Mikhail returned to the Bolshoi and was appointed its director in 1917. He left Russia after the October Revolution, first working in Lithuania, and finally settling in the United States in 1924. He founded the Mordkin Ballet in 1926, for which he choreographed a complete Swan Lake and many other ballets. His company included such distinguished artists as Hilda Butsova, Felia Doubrovska, Pierre Vladimiroff, Vera Nemtchinova and Nicholas Zvereff. After a European tour the company disbanded in 1926.

Mordkin continued to be a freelance artist and teacher, including at the Cornish School in the 1920s.
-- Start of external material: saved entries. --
(** * Pet Finder: a shallow embedding of the scraping pipeline

    The development follows the repository file by file:
    - [Py]        the fragment of Python (values, exceptions, builtins) that
                  the code relies on;
    - [Pet]       [website/models.py]: the persisted entity and
                  [calculate_distance];
    - [Geocoding] [website/geocoding.py];
    - [Services]  [website/services.py]: query builder, page fetcher,
                  record normalizer, upsert engine, pagination and the
                  duplicate sweep;
    - [Views]     [website/views.py]: the search of the home page.

    Conventions.  A Python [float] is represented by the rational number it
    denotes ([Q]); the arithmetic of [math] is idealised over the reals
    ([R]), so rounding, [nan] and [inf] are outside the model.  The
    exceptions that only floating-point evaluation raises (the
    [ValueError] of [math.sqrt] on a rounded negative, [OverflowError])
    are not in [Pet.calculate_distance], which gives the distance that
    the method returns when it returns one; where the code calls the
    method, whether the evaluation raises is left to the environment
    ([World.float_error]).  A text is the sequence of its bytes;
    [strip], [lower], [upper], [title] and [int] are Python's on ASCII
    texts, and the properties that depend on them say which texts they
    cover.  A JSON payload is an untyped tree ([Py.pyval]).  The [Pet]
    table is a finite map from primary keys to rows.  Which rows the
    database takes depends on Django's fields and on the engine, so it is
    left to the environment ([World.db_write]); what the code does when a
    write fails inside [transaction.atomic()] is modelled: the transaction
    is marked for rollback, later queries of the block raise, and the
    block ends in a rollback. *)

From Stdlib Require Import Reals Lra QArith Qreals.
From Stdlib Require Import Ascii String.
From stdpp Require Import gmap strings list fin_maps sorting pretty.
From among his students in America he formed a new Mordkin Ballet in 1937. Although he had been pushed into the background, Mordkin helped build the foundation for ballet in America including through the Mordkin Moser Conservatory whose alumni included Donald Heywood.

Mikhail Mordkin died July 15, 1944 in Millbrook, New York.

== Cultural depictions ==
- Anna Pavlova, film by Emil Loteanu; portrayed by Grigore Grigoriu (1983).